Australia State Victoria Moves Closer to Legalizing Abortion With Parliament Vote
by Steven Ertelt
September 10, 2008
Melbourne, Australia (LifeNews.com) — The Australian state of Victoria has moved closer to officially legalizing abortion with a second reading vote in the state’s parliament okaying the bill. Abortions are already legal throughout Australia, but the measure would make it official in the second most populous state and regulate the grisly practice.
If given final approval, the bill would allow abortions up to 24 weeks into pregnancy for any reason and, after that time period, two doctors would have to sign off on whether the abortion is in the woman’s best medical interests.
The state’s lower house approved the bill on second reading with 47 MPs supporting it and 35 opposed.
Now MPs will address a series of amendments from pro-life lawmakers to weaken the bill and protect those who don’t want to do abortions.
Most MPs voted as expected with the vote coming largely around party lines, but Attorney-General Rob Hulls voted to oppose the bill and surprised his colleagues. Also, Nationals frontbencher Jeanette Powell, who represents a conservative part of the state, voted for it.

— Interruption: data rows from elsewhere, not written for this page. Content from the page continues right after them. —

(** The parser reads back every line of the emitter: for an entry whose
    time and duration are not negative, it returns the time, the duration
    and the command as written, however many spaces the width of the
    timestamp verb has put before the digits. *)
Theorem emitted_line_parses (multilineCommand : gostring) (e : HistoryEntry) :
  0 ≤ Time e ≤ maxInt64 →
  0 ≤ Duration e ≤ maxInt64 →
  ∃ line,
    emit_entry multilineCommand e = line ++ [LF] ∧
    parseHistoryLine line =
      Ok {| Command := strings_ReplaceAll (Command e) multilineCommand [BSL; LF];
            Time := Time e; Duration := Duration e |}.
Proof.
  intros Ht Hd. eexists. split; [apply emit_entry_line|].
  destruct (fmt_d_nonneg _ Ht) as (Htd & Htv & Htn).
  destruct (fmt_d_nonneg _ Hd) as (Hdd & Hdv & Hdn).
  remember (fmt_d (Time e)) as dt eqn:Hdt.
  remember (fmt_d (Duration e)) as dd eqn:Hddur.
  remember (11 - length dt)%nat as k eqn:Hk.
  clear Hdt Hddur Hk.
  unfold parseHistoryLine.
  rewrite SplitN2_cut.
  2:{ rewrite not_elem_of_cons, not_elem_of_app, not_elem_of_app, not_elem_of_cons.
      split; [done|]. split; [split; [by apply pad_free|by apply digits_free]|].
      split; [done|by apply digits_free]. }
  change (COLON :: (replicate k SP ++ dt) ++ COLON :: dd)
    with ([] ++ COLON :: (replicate k SP ++ dt) ++ COLON :: dd).
  rewrite Split_app by (by intros ?%elem_of_nil).
  rewrite Split_app.
  2:{ rewrite not_elem_of_app. split; [by apply pad_free|by apply digits_free]. }
  rewrite Split_free by (by apply digits_free).
  rewrite bool_decide_true by done. rewrite bool_decide_false.
  2:{ intros Hnil. apply app_eq_nil in Hnil as [_ Hnil]. done. }
  cbn [negb orb].
  rewrite TrimSpace_pad, TrimSpace_digits by done.
  unfold strconv_Atoi. rewrite !ParseInt_digits by auto.
  rewrite Htv, Hdv.
  destruct (Z.leb_spec (Time e) maxInt64); [|lia]. cbn.
  destruct (Z.leb_spec (Duration e) maxInt64); [|lia]. done.
Qed.

Lemma emitted_line_parses_witness :
  ∃ line,
    emit_entry tok0 {| Command := str "ls"; Time := 12345678901; Duration := 0 |} =
      line ++ [LF] ∧
    parseHistoryLine line =
      Ok {| Command := strings_ReplaceAll
                         (Command {| Command := str "ls"; Time := 12345678901;
                                     Duration := 0 |}) tok0 [BSL; LF];
            Time := Time {| Command := str "ls"; Time := 12345678901; Duration := 0 |};
            Duration := Duration {| Command := str "ls"; Time := 12345678901;
                                    Duration := 0 |} |}.
Proof.
  apply (emitted_line_parses tok0
           {| Command := str "ls"; Time := 12345678901; Duration := 0 |}).
  - cbn [Time]. unfold maxInt64. lia.
  - cbn [Duration]. unfold maxInt64. lia.
Defined.

(** The validator accepts a line of the emitter exactly when the timestamp
    has ten digits: the width 11 of its verb leaves one space before ten
    digits, none before eleven or more, and several before fewer. *)
Theorem emitted_line_valid_iff (multilineCommand : gostring) (e : HistoryEntry) :
  0 ≤ Time e ≤ maxInt64 →
  0 ≤ Duration e ≤ maxInt64 →
  MatchString validLineRegex (emit_entry multilineCommand e) = true ↔
  1000000000 ≤ Time e < 10000000000.
Proof.
  intros Ht Hd.
  destruct (fmt_d_nonneg _ Ht) as (Htd & _ & Htn).
  destruct (fmt_d_nonneg _ Hd) as (Hdd & _ & Hdn).
  rewrite validLineRegex_spec. split.
  - intros (ts & dur & cmd & Hline & Hts & Hnts & _).
    apply digits_count; [done|].
    rewrite emit_entry_line in Hline.
    remember (fmt_d (Time e)) as dt eqn:Hdt.
    remember (fmt_d (Duration e)) as dd eqn:Hddur.
    clear Hdt Hddur.
    destruct (11 - length dt)%nat as [|[|k]] eqn:Hk.
    + cbn [replicate app] in Hline. destruct dt as [|c ds]; [done|].
      cbn [app] in Hline. injection Hline as Hc _.
      apply Forall_inv in Htd. rewrite Hc in Htd. done.
    + clear Hline. destruct (le_lt_dec (length dt) 11); lia.
    + cbn [replicate app] in Hline. destruct ts as [|c ts]; [cbn in Hnts; lia|].
      cbn [app] in Hline. injection Hline as Hc _.
      apply Forall_inv in Hts. rewrite <- Hc in Hts. done.
  - intros Hten. exists (fmt_d (Time e)), (fmt_d (Duration e)),
      (strings_ReplaceAll (Command e) multilineCommand [BSL; LF] ++ [LF]).
    pose proof (fmt_d_ten_digits _ Hten) as Hlen.
    unfold emit_entry. rewrite fmt_width_ten by done.
    remember (fmt_d (Time e)) as dt eqn:Hdt.
    remember (fmt_d (Duration e)) as dd eqn:Hddur.
    clear Hdt Hddur.
    split; [done|]. split; [done|]. split; [lia|]. split; [done|].
    destruct dd; [done|cbn; lia].
Qed.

Looking at the potential amendments, one expected to receive considerable debate is one to limit abortions to 20 weeks into pregnancy.

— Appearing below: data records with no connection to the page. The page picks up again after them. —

(* ===== verification/DotenvFacts.v ===== *)
(** * The dotenv parser: positions, termination, errors

    [WF] says that the parser stands on a character boundary of its source, [Moves] that it
    only went forward. Every method is shown to respect both, which gives termination (each
    entry consumes text) and the absence of slicing panics. *)

From S2P Require Import Prelude RustStr DotenvParse.

(** ** Moving forward *)

Definition WF (p : Parser) : Prop := boundary p.(source) p.(position).

(** Everything but the position and the tracker. *)
Definition frame (p p' : Parser) : Prop :=
  p'.(source) = p.(source) /\ p'.(options) = p.(options) /\
  p'.(base_variables) = p.(base_variables) /\
  p'.(protected_variables) = p.(protected_variables) /\
  p'.(parsed_variables) = p.(parsed_variables) /\
  p'.(input_overrides) = p.(input_overrides) /\
  p'.(failed) = p.(failed).

Definition Moves (p p' : Parser) : Prop :=
  frame p p' /\ exists mid, rest p = mid ++ rest p' /\ p'.(position) = p.(position) + len mid.

(** A method that only moves forward, whatever it returns, and never runs out of fuel. *)
Definition Forward {A} (m : P A) : Prop :=
  forall p r p', WF p -> m p = (r, p') -> Moves p p' /\ is_fuel r = false.

(** Text left to read. *)
Definition remaining (p : Parser) : nat := length (rest p).

(** The lines of [before] that are ended: [\n], [\r] and [\r\n] each end one. *)
Fixpoint line_breaks (before : str) : nat :=
  match before with
  | [] => 0
  | c :: r =>
      if (c =? 13)%N then
        match r with
        | c2 :: r' => if (c2 =? 10)%N then S (line_breaks r') else S (line_breaks r)
        | [] => 1
        end
      else if (c =? 10)%N then S (line_breaks r)
      else line_breaks r
  end.

(** ** Lemmas *)

#[global] Instance frame_preorder : PreOrder frame.
Proof. split; red; unfold frame; intuition congruence. Qed.

Lemma WF_split p : WF p -> p.(source) = str_to p.(source) p.(position) ++ rest p
  /\ len (str_to p.(source) p.(position)) = p.(position).
Proof. apply boundary_split. Qed.

#[global] Instance Moves_preorder : PreOrder Moves.
Proof.
  split; red; unfold Moves.
  - intros p. split; [done|]. exists []. simpl. split; [done|lia].
  - intros p q r [F1 (m1 & R1 & P1)] [F2 (m2 & R2 & P2)].
    split; [by etrans|]. exists (m1 ++ m2). rewrite len_app, R1, R2, app_assoc.
    split; [done|lia].
Qed.

Lemma move_to p mid suf :
  WF p -> rest p = mid ++ suf ->
  Moves p (set_position p (p.(position) + len mid)) /\
  rest (set_position p (p.(position) + len mid)) = suf.
Proof.
  intros Hwf Hr. destruct (WF_split p Hwf) as [Hs Hl]. rewrite Hr in Hs.
  assert (rest (set_position p (p.(position) + len mid)) = suf) as Hrest.
  { unfold rest; simpl. rewrite Hs. rewrite <- Hl at 2. rewrite <- len_app, app_assoc.
    apply str_from_app. }
  split; [|done]. split; [done|]. exists mid. rewrite Hrest. done.
Qed.

Lemma Moves_WF p p' : WF p -> Moves p p' -> WF p'.
Proof.
  intros Hwf [(Hs & _) (mid & Hr & Hp)]. unfold WF. rewrite Hs, Hp.
  destruct (WF_split p Hwf) as [E L].
  exists (str_to p.(source) p.(position) ++ mid), (rest p').
  rewrite <- app_assoc, <- Hr. split; [done|]. rewrite len_app. lia.
Qed.

Lemma Moves_left p p' : Moves p p' -> remaining p' <= remaining p.
Proof. intros [_ (mid & Hr & _)]. unfold remaining. rewrite Hr, length_app. lia. Qed.

Lemma Moves_set_tracker p p' t : Moves p p' -> Moves p (set_tracker p' t).
Proof. done. Qed.

Lemma WF_left_0 p : WF p -> (remaining p = 0 <-> at_end p = true).
Proof.
  intros Hwf. destruct (WF_split p Hwf) as [E L]. unfold remaining, at_end.
  assert (len p.(source) = p.(position) + len (rest p)) as Hl.
  { rewrite E at 1. rewrite len_app. lia. }
  rewrite Nat.eqb_eq, Hl. split.
  - intros H. apply nil_length_inv in H. rewrite H. simpl. lia.
  - intros H. assert (len (rest p) = 0) as H0 by lia. apply len_nil_inv in H0. by rewrite H0.
Qed.

Lemma skip_while_eq f r pos : skip_while f r pos = pos + len (take_while f r).
Proof.
  revert pos. induction r as [|c r IH]; intros pos; simpl; [lia|].
  destruct (f c); simpl; [rewrite IH; lia|lia].
Qed.

Lemma peek_Some p c : peek p = Some c <-> exists r, rest p = c :: r.
Proof.
  unfold peek. destruct (rest p) as [|d r]; simpl; split; try done.
  - by intros [r H].
  - intros [= ->]. by exists r.
  - by intros [r' [= -> ->]].
Qed.

Lemma peek_None p : peek p = None <-> rest p = [].
Proof. unfold peek. by destruct (rest p). Qed.

Lemma advance_moves p : WF p -> Moves p (advance p).
Proof.
  intros Hwf. unfold advance. destruct (peek p) as [c|] eqn:E; [|reflexivity].
  apply peek_Some in E as [r Hr].
  replace (len_utf8 c) with (len [c]) by (simpl; lia).
  by apply (move_to p [c] r).
Qed.

Lemma advance_rest p c r : WF p -> rest p = c :: r ->
  rest (advance p) = r /\ (advance p).(position) = p.(position) + len_utf8 c.
Proof.
  intros Hwf Hr. unfold advance, peek. rewrite Hr. simpl.
  pose proof (move_to p [c] r Hwf Hr) as [_ H]. simpl in H.
  rewrite Nat.add_0_r in H. done.
Qed.

Lemma advance_left p c : WF p -> peek p = Some c -> remaining (advance p) < remaining p.
Proof.
  intros Hwf [r Hr]%peek_Some. unfold remaining.
  destruct (advance_rest p c r Hwf Hr) as [-> _]. rewrite Hr. simpl. lia.
Qed.

Lemma skip_moves f p : WF p ->
  let p' := set_position p (skip_while f (rest p) p.(position)) in
  Moves p p' /\ rest p' = drop_while f (rest p).
Proof.
  intros Hwf. simpl. rewrite skip_while_eq. apply move_to; [done|].
  by rewrite take_drop_while.
Qed.

Lemma skip_hws_moves p : WF p -> Moves p (skip_horizontal_whitespace p).
Proof. intros H. by apply skip_moves. Qed.

Lemma consume_newline_moves p : WF p -> Moves p (fst (consume_newline p)).
Proof.
  intros Hwf. unfold consume_newline. pose proof (advance_moves p Hwf) as H1.
  pose proof (Moves_WF _ _ Hwf H1) as Hwf1. pose proof (advance_moves _ Hwf1) as H2.
  repeat case_match; simplify_eq/=; try done; by etrans.
Qed.

Lemma consume_newline_left p : WF p -> snd (consume_newline p) = true ->
  remaining (fst (consume_newline p)) < remaining p.
Proof.
  intros Hwf. unfold consume_newline. pose proof (advance_moves p Hwf) as H1.
  pose proof (Moves_WF _ _ Hwf H1) as Hwf1.
  pose proof (Moves_left _ _ (advance_moves _ Hwf1)) as Hl2.
  destruct (peek p) as [c|] eqn:Ep; [|done].
  pose proof (advance_left p c Hwf Ep) as Hl.
  intros Hs. repeat case_match; simplify_eq/=; lia.
Qed.

Lemma skip_comment_moves p : WF p -> Moves p (skip_comment p).
Proof.
  intros Hwf. unfold skip_comment.
  destruct (skip_moves (fun c => negb (is_newline c)) p Hwf) as [H _].
  etrans; [exact H|]. apply consume_newline_moves. by eapply Moves_WF.
Qed.

#[export] Hint Resolve advance_moves skip_hws_moves consume_newline_moves skip_comment_moves
  Moves_WF Moves_left Moves_set_tracker : mise.

(** *** Positions inside a raw value *)

Lemma boundary_step s p mid suf :
  boundary s p -> str_from s p = mid ++ suf ->
  boundary s (p + len mid) /\ str_from s (p + len mid) = suf.
Proof.
  intros Hb Hr. destruct (boundary_split s p Hb) as [E L]. rewrite Hr in E.
  assert (p + len mid = len (str_to s p ++ mid)) as Hp by (rewrite len_app; lia).
  rewrite app_assoc in E. split.
  - exists (str_to s p ++ mid), suf. done.
  - rewrite Hp. rewrite E at 1. apply str_from_app.
Qed.

Lemma boundary_step_char s p c suf :
  boundary s p -> str_from s p = c :: suf ->
  boundary s (p + len_utf8 c) /\ str_from s (p + len_utf8 c) = suf.
Proof.
  intros Hb Hr. pose proof (boundary_step s p [c] suf Hb Hr) as H. simpl in H.
  by rewrite Nat.add_0_r in H.
Qed.

(** A position of [s] at or after [p]. *)
Definition after (s : str) (p q : nat) : Prop :=
  boundary s q /\ exists mid, str_from s p = mid ++ str_from s q /\ q = p + len mid.

Lemma after_refl s p : boundary s p -> after s p p.
Proof. intros H. split; [done|]. exists []. simpl. split; [done|lia]. Qed.

Lemma after_trans s p q r : after s p q -> after s q r -> after s p r.
Proof.
  intros [_ (m1 & R1 & P1)] [B2 (m2 & R2 & P2)]. split; [done|].
  exists (m1 ++ m2). rewrite len_app, R1, R2, app_assoc. split; [done|lia].
Qed.

Lemma after_step s p mid suf :
  boundary s p -> str_from s p = mid ++ suf -> after s p (p + len mid).
Proof.
  intros Hb Hr. destruct (boundary_step s p mid suf Hb Hr) as [B R].
  split; [done|]. exists mid. by rewrite R.
Qed.

Lemma after_char s p c suf :
  boundary s p -> str_from s p = c :: suf -> after s p (p + len_utf8 c).
Proof.
  intros Hb Hr. pose proof (after_step s p [c] suf Hb Hr) as H. simpl in H.
  by rewrite Nat.add_0_r in H.
Qed.

Lemma after_length s p q : after s p q -> length (str_from s q) <= length (str_from s p).
Proof. intros [_ (mid & -> & _)]. rewrite length_app. lia. Qed.

Lemma after_length_lt s p q : after s p q -> p < q -> length (str_from s q) < length (str_from s p).
Proof.
  intros [_ (mid & -> & ->)] Hlt. rewrite length_app.
  destruct mid; simpl in *; [lia|]. lia.
Qed.

(** What [after] jumped over is the slice. *)
Lemma after_slice s p q : after s p q ->
  str_from s p = slice s p q ++ str_from s q.
Proof.
  intros [_ (mid & R & ->)]. unfold slice. replace (p + len mid - p) with (len mid) by lia.
  rewrite R at 2. by rewrite str_to_app.
Qed.

Lemma after_boundary s p q : after s p q -> boundary s q.
Proof. by intros [? _]. Qed.

#[export] Hint Resolve after_refl after_boundary after_char after_trans : mise.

Labor backbencher Christine Campbell is the sponsor of the amendment to water down the bill as much as possible. She hopes more unborn children able to survive outside the womb will be protected.
‘What we’re arguing … is that if they are going to have abortion on demand in Victoria we have to be clear that children at six months in utero are perfectly viable," she told Sky News.
"If that child was born, they would be in intensive care at the hospital. You can’t have in the very same hospital, a child in one ward delivered and abandoned, and in another ward, one in intensive care," she said.
Other amendments would make counseling mandatory before the abortion and strengthen protections for medical professionals who don’t want to be involved in abortions.
As the bill currently reads, any physician who doesn’t want to do an abortion must refer the woman considering one to another doctor.
Campbell opposes that and says it is wrong to force medical personnel to violate their conscience or moral or religious views by making them refer women for abortions.